Weekend Market Report: Looking Ahead

Statistically speaking markets tend not to crash in the month of August which is why I feel what happened last week was merely a 'dress rehearsal,' but since almost all independent market observers agree that a deeper and wider correction is needed in the market I've been trying to imagine what a pullback might look like in the coming months.

The narrative I have chosen is as follows: if Central Banks and major investing institutions have learned anything from 2008 it's that market corrections are not necessarily a bad thing if the gas in the balloon is let out slowly over time. Time is a critical factor here - it enables people, investors, corporations and central banks to adapt. With interest rate increases on the horizon I would like to think that any decline in the market forthwith is allowed to happen in a orderly fashion between around October and April, much like it did in 2000/2001.

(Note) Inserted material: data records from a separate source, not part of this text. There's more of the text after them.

(* ===== verification/Decimal.v ===== *)
(** * Decimal: numbers as text in the C library

    The decimal conversions of [snprintf] and [strtoll], shared by the
    components that print or read numbers. *)

From S2P Require Import Prelude.

Definition is_digit (c : Z) : bool := (48 <=? c)%Z && (c <=? 57)%Z.

Lemma is_digit_spec c : is_digit c = true <-> (48 <= c <= 57)%Z.
Proof. unfold is_digit. rewrite andb_true_iff, !Z.leb_le. done. Qed.

(** [%u]: decimal digits, [fuel] the most there can be. *)
Fixpoint print_u (fuel : nat) (n : Z) : list Z :=
  match fuel with
  | 0 => []
  | S fuel => if (n <? 10)%Z then [48 + n]%Z else print_u fuel (n / 10) ++ [48 + n mod 10]%Z
  end.

(** [%lld]: a 64-bit number has at most nineteen digits. *)
Definition print_lld (z : Z) : list Z := if (z <? 0)%Z then 45%Z :: print_u 19 (- z) else print_u 19 z.

(** The value of a run of digits. *)
Definition digits_value (ds : list Z) : Z := fold_left (fun acc c => acc * 10 + (c - 48))%Z ds 0%Z.

Lemma length_print_u fuel n : length (print_u fuel n) <= fuel.
Proof.
  revert n. induction fuel as [|fuel IH]; intros n; cbn [print_u]; [cbn; lia|]. destruct (n <? 10)%Z; [cbn; lia|].
  rewrite length_app. cbn. specialize (IH (n / 10)%Z). lia.
Qed.

Lemma print_u_digits fuel n : (0 <= n)%Z -> Forall (fun c => 48 <= c <= 57)%Z (print_u fuel n).
Proof.
  revert n. induction fuel as [|fuel IH]; intros n Hn; cbn [print_u]; [done|].
  destruct (Z.ltb_spec n 10); [by constructor; [lia|]|].
  apply Forall_app. split; [apply IH, Z.div_pos; lia|]. constructor; [|done].
  pose proof (Z.mod_pos_bound n 10). lia.
Qed.

Lemma pow10_div fuel n :
  (10 <= n < 10 ^ Z.of_nat (S fuel))%Z -> (1 <= n / 10 < 10 ^ Z.of_nat fuel)%Z.
Proof.
  intros Hn. rewrite Nat2Z.inj_succ, Z.pow_succ_r in Hn by lia. split.
  - apply Z.div_le_lower_bound; lia.
  - apply Z.div_lt_upper_bound; lia.
Qed.

Lemma print_u_value fuel n : (0 <= n < 10 ^ Z.of_nat fuel)%Z -> digits_value (print_u fuel n) = n.
Proof.
  revert n. induction fuel as [|fuel IH]; intros n Hn; cbn [print_u].
  { change (10 ^ Z.of_nat 0)%Z with 1%Z in Hn. cbn. lia. }
  destruct (Z.ltb_spec n 10); [cbn; lia|]. unfold digits_value in *.
  pose proof (pow10_div fuel n ltac:(lia)). rewrite fold_left_app, IH by lia.
  cbn [fold_left]. pose proof (Z.div_mod n 10). lia.
Qed.

(** A number has a first digit, which is 0 only when it is the whole number. *)
Lemma print_u_first fuel n :
  (0 <= n < 10 ^ Z.of_nat fuel)%Z -> 0 < fuel ->
  exists c cs, print_u fuel n = c :: cs /\ (c = 48%Z -> cs = []).
Proof.
  revert n. induction fuel as [|fuel IH]; intros n Hn Hf; [lia|]. cbn [print_u].
  destruct (Z.ltb_spec n 10); [by eexists _, []|].
  pose proof (pow10_div fuel n ltac:(lia)) as Hd.
  destruct (decide (fuel = 0)) as [->|]; [change (10 ^ Z.of_nat 0)%Z with 1%Z in Hd; lia|].
  destruct (IH (n / 10)%Z ltac:(lia) ltac:(lia)) as (c & cs & E & Hc).
  rewrite E. eexists c, _. split; [reflexivity|]. intros ->. exfalso.
  pose proof (print_u_value fuel (n / 10) ltac:(lia)) as Hv. rewrite E, (Hc eq_refl) in Hv. cbn in Hv. lia.
Qed.

(** ** [strtoll] *)

Definition INT64_MIN : Z := - 2 ^ 63.
Definition INT64_MAX : Z := 2 ^ 63 - 1.

Definition int64_ok (z : Z) : Prop := (INT64_MIN <= z <= INT64_MAX)%Z.

(** The digits are read up to the first byte that is none; a run that reaches
    the end of the memory is undefined. *)
Fixpoint digits_run (s : list Z) (acc : Z) : ub Z :=
  match s with
  | [] => None
  | c :: s => if is_digit c then digits_run s (acc * 10 + (c - 48)) else Some acc
  end.

(** Base 10, on a text that starts with a digit or a sign; a value out of
    range saturates. *)
Definition strtoll (s : list Z) : ub Z :=
  v ← (match s with
       | c :: s' => if (c =? 45)%Z then Z.opp <$> digits_run s' 0 else digits_run s 0
       | [] => None
       end);
  Some (Z.max INT64_MIN (Z.min INT64_MAX v)).

Lemma digits_run_spec ds c rest acc :
  Forall (fun c => 48 <= c <= 57)%Z ds -> is_digit c = false ->
  digits_run (ds ++ c :: rest) acc = Some (fold_left (fun acc c => acc * 10 + (c - 48)) ds acc)%Z.
Proof.
  intros Hds Hc. revert acc. induction Hds as [|d ds Hd Hds IH]; intros acc; cbn [app digits_run fold_left].
  - by rewrite Hc.
  - rewrite (proj2 (is_digit_spec d)) by lia. apply IH.
Qed.

Lemma print_lld_shape z :
  int64_ok z ->
  exists sign ds, print_lld z = sign ++ ds /\ (sign = [] \/ sign = [45%Z]) /\
    Forall (fun c => 48 <= c <= 57)%Z ds /\ (exists c cs, ds = c :: cs /\ (c = 48%Z -> cs = [])) /\
    z = (if decide (sign = []) then digits_value ds else - digits_value ds)%Z.
Proof.
  unfold int64_ok, INT64_MIN, INT64_MAX, print_lld. intros Hz.
  assert (forall n, (0 <= n <= 2 ^ 63)%Z -> (0 <= n < 10 ^ Z.of_nat 19)%Z) as Hp.
  { intros n Hn. change (10 ^ Z.of_nat 19)%Z with 10000000000000000000%Z. lia. }
  destruct (Z.ltb_spec z 0).
  - pose proof (Hp (- z)%Z ltac:(lia)) as Hn. exists [45%Z], (print_u 19 (- z)). split; [reflexivity|]. split; [by right|].
    split; [apply print_u_digits; lia|]. split; [by apply print_u_first; [|lia]|].
    rewrite decide_False by done. rewrite print_u_value by done. lia.
  - pose proof (Hp z ltac:(lia)) as Hn. exists [], (print_u 19 z). split; [reflexivity|]. split; [by left|].
    split; [apply print_u_digits; lia|]. split; [by apply print_u_first; [|lia]|].
    rewrite decide_True by done. by rewrite print_u_value.
Qed.

(** What is printed is read back, up to the first byte that is no digit. *)
Lemma strtoll_print z c rest :
  int64_ok z -> is_digit c = false -> strtoll (print_lld z ++ c :: rest) = Some z.
Proof.
  intros Hz Hc. destruct (print_lld_shape z Hz) as (sign & ds & -> & Hs & Hds & (d & ds' & -> & _) & Hv).
  rewrite <- app_assoc.
  assert (Z.max INT64_MIN (Z.min INT64_MAX z) = z) as Hclamp by (unfold int64_ok in Hz; lia).
  unfold strtoll, digits_value in *. destruct Hs as [-> | ->].
  - rewrite decide_True in Hv by done. cbn [app].
    rewrite (proj2 (Z.eqb_neq d 45)) by (apply Forall_inv in Hds; lia).
    change (d :: ds' ++ c :: rest) with ((d :: ds') ++ c :: rest).
    rewrite digits_run_spec by done. cbn [mbind option_bind]. by rewrite <- Hv, Hclamp.
  - rewrite decide_False in Hv by done. cbn [app]. rewrite Z.eqb_refl.
    change (d :: ds' ++ c :: rest) with ((d :: ds') ++ c :: rest).
    rewrite digits_run_spec by done. cbn [fmap option_fmap option_map mbind option_bind]. by rewrite <- Hv, Hclamp.
Qed.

Between now then however, a lower high first needs to be put in and for that to happen a buy signal needs to be produced. Since the end of the labor day euphoria in the U.S. I expect a decline to occur next week (a higher low on the RSI) whereupon the remainder of the month will be spent putting in a lower high. In this fashion institutions will be able to unwind long positions and enter shorts over the month of September since the market's appetite for a market decline has now been gauged.   

What happens in the coming months might look like this:

The monthly pivot of 2116 would be an ideal place for this long term retracement to happen but a strong buy signal on the RSI needs to happen first in order for us to get there. Overall September should be a strong month, especially so since the U.S. Federal Reserve needs to announce interest rate increases during a period of robust market growth.